**WORK TO BE COMPLETED:**
Take the lines below beginning at the line that has "(** * Patrol-route" and stopping after the line that has "(no rounding, no", and print them exactly as they are, with no other lines.

**Dataset entries:**
BEGIN

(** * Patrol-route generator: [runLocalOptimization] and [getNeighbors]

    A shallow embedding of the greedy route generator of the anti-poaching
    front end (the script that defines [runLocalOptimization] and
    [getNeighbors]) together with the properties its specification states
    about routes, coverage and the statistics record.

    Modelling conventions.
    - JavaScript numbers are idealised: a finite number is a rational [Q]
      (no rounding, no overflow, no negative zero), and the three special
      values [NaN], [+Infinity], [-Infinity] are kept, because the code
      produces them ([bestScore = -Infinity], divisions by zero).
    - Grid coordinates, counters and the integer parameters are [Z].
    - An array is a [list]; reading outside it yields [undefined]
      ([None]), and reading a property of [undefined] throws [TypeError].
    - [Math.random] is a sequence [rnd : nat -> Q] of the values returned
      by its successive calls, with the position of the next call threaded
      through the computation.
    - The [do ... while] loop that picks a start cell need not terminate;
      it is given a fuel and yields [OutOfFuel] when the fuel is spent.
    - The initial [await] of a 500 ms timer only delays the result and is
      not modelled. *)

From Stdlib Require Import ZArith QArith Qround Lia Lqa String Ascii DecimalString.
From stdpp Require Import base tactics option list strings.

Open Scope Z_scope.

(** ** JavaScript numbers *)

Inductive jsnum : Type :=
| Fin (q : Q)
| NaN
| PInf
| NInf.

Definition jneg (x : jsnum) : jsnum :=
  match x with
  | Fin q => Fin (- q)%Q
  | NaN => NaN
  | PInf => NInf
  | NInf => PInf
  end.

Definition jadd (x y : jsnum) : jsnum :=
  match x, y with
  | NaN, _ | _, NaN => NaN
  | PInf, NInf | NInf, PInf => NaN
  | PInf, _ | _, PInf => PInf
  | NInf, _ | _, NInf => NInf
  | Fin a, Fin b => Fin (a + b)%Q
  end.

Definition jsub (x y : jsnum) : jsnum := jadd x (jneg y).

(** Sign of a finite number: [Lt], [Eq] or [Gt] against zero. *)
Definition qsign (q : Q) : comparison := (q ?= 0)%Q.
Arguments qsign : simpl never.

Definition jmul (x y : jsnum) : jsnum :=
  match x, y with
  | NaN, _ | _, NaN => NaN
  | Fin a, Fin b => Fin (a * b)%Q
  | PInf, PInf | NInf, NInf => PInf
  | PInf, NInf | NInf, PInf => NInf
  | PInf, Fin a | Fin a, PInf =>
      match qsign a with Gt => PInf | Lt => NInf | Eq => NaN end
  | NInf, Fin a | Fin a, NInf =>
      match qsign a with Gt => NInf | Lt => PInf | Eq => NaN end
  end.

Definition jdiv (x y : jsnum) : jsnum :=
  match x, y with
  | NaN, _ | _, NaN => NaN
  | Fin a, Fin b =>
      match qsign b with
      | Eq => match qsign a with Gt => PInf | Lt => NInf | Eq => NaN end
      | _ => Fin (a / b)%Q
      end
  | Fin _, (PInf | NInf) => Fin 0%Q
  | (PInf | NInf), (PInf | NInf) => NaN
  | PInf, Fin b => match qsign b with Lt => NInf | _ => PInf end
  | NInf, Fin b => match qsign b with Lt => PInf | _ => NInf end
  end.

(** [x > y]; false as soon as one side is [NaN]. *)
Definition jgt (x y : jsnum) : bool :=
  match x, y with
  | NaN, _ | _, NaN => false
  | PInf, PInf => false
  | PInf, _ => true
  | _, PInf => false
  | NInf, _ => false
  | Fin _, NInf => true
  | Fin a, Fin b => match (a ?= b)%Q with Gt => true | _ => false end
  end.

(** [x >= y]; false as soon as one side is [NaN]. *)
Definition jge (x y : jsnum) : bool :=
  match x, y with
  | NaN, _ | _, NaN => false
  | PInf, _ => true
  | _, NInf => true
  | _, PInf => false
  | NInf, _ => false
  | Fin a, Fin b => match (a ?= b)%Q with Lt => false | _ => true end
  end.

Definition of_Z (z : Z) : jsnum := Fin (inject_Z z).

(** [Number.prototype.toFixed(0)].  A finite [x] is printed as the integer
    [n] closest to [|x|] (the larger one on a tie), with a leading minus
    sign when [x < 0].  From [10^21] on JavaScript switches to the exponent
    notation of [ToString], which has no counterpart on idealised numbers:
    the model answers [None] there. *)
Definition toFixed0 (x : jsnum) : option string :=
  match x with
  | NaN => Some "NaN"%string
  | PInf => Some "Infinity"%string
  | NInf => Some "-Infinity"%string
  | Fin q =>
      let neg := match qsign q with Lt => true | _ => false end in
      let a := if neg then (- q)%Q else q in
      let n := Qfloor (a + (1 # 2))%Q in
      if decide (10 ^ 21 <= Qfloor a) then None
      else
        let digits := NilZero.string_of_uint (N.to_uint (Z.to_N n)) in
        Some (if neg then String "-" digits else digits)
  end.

END
BEGIN

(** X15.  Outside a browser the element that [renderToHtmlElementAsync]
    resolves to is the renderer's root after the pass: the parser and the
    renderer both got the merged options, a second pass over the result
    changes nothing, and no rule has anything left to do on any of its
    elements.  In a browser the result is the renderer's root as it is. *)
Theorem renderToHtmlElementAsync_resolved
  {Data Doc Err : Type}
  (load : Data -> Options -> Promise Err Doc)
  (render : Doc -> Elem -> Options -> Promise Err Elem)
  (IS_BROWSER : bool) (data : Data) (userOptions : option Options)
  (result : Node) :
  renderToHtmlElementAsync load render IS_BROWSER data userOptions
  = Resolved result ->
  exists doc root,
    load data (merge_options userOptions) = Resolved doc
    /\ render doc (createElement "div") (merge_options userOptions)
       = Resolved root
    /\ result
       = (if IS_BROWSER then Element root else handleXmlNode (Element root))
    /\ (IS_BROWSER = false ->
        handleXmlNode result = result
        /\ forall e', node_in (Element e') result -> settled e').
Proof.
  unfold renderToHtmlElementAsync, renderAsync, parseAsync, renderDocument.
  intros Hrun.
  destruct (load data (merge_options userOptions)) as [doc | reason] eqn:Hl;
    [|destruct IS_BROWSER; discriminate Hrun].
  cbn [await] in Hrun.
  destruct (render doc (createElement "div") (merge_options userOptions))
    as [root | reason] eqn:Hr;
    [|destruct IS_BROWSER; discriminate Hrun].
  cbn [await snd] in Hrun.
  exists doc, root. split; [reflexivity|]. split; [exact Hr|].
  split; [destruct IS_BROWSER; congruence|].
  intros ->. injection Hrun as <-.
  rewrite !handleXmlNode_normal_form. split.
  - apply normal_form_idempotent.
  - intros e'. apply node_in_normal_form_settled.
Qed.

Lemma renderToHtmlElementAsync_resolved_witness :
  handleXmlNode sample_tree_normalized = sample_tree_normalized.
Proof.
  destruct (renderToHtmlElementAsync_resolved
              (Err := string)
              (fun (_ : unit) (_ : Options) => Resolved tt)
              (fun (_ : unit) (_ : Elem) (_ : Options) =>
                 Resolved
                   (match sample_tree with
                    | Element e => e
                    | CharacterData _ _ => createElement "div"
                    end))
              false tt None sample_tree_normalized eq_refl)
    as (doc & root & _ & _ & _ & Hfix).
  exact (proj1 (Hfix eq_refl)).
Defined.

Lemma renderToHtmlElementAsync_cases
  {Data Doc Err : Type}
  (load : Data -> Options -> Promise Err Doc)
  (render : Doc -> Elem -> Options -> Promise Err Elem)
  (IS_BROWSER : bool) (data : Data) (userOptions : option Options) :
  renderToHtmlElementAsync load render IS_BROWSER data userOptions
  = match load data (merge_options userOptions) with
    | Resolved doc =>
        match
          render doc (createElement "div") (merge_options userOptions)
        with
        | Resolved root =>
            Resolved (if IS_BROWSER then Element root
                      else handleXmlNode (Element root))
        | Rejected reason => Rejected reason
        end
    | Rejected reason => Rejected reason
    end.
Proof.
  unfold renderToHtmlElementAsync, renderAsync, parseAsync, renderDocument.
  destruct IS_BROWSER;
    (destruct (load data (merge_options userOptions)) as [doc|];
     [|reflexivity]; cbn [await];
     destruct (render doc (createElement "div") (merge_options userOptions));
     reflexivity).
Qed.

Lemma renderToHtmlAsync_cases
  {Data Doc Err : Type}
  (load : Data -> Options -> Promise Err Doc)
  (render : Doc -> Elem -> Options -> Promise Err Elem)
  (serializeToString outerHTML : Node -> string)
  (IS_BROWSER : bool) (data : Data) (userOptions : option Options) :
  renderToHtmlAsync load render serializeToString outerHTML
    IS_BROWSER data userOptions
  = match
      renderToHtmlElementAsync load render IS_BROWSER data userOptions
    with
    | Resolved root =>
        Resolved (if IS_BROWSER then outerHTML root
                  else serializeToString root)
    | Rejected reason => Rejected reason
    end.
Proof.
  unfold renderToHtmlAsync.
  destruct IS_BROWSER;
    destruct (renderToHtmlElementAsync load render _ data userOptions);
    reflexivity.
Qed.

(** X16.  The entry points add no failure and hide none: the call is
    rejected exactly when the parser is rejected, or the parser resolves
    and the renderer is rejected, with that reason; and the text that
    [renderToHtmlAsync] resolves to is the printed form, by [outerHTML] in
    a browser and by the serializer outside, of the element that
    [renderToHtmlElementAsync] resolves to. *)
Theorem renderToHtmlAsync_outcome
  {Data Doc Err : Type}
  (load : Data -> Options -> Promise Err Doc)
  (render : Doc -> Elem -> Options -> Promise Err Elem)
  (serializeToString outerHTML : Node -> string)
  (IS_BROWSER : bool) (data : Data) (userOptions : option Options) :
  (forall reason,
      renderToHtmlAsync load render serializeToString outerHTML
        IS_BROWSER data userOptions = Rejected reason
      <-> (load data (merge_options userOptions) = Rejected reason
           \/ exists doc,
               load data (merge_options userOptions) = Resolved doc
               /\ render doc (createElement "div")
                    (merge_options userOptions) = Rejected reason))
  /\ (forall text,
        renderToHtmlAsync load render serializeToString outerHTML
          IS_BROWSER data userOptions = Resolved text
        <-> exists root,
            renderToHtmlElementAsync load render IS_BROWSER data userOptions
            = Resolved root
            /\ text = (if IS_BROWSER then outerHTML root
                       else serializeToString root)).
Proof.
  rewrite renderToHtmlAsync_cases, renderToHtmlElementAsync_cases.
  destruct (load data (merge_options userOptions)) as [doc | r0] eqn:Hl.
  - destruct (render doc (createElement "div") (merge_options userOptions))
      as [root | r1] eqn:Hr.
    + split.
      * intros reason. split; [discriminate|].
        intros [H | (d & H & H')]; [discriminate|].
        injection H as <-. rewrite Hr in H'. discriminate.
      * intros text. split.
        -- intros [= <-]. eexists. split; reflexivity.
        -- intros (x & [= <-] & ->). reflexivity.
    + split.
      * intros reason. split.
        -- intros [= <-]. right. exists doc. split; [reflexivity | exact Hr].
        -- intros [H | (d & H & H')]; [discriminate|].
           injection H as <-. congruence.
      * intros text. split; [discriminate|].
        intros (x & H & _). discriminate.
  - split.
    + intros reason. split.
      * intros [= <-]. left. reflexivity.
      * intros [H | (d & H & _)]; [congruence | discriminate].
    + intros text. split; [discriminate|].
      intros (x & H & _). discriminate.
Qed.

END

**SOLUTION FOR THIS PROBLEM:**
(** * Patrol-route generator: [runLocalOptimization] and [getNeighbors]

    A shallow embedding of the greedy route generator of the anti-poaching
    front end (the script that defines [runLocalOptimization] and
    [getNeighbors]) together with the properties its specification states
    about routes, coverage and the statistics record.

    Modelling conventions.
    - JavaScript numbers are idealised: a finite number is a rational [Q]
      (no rounding, no overflow, no negative zero), and the three special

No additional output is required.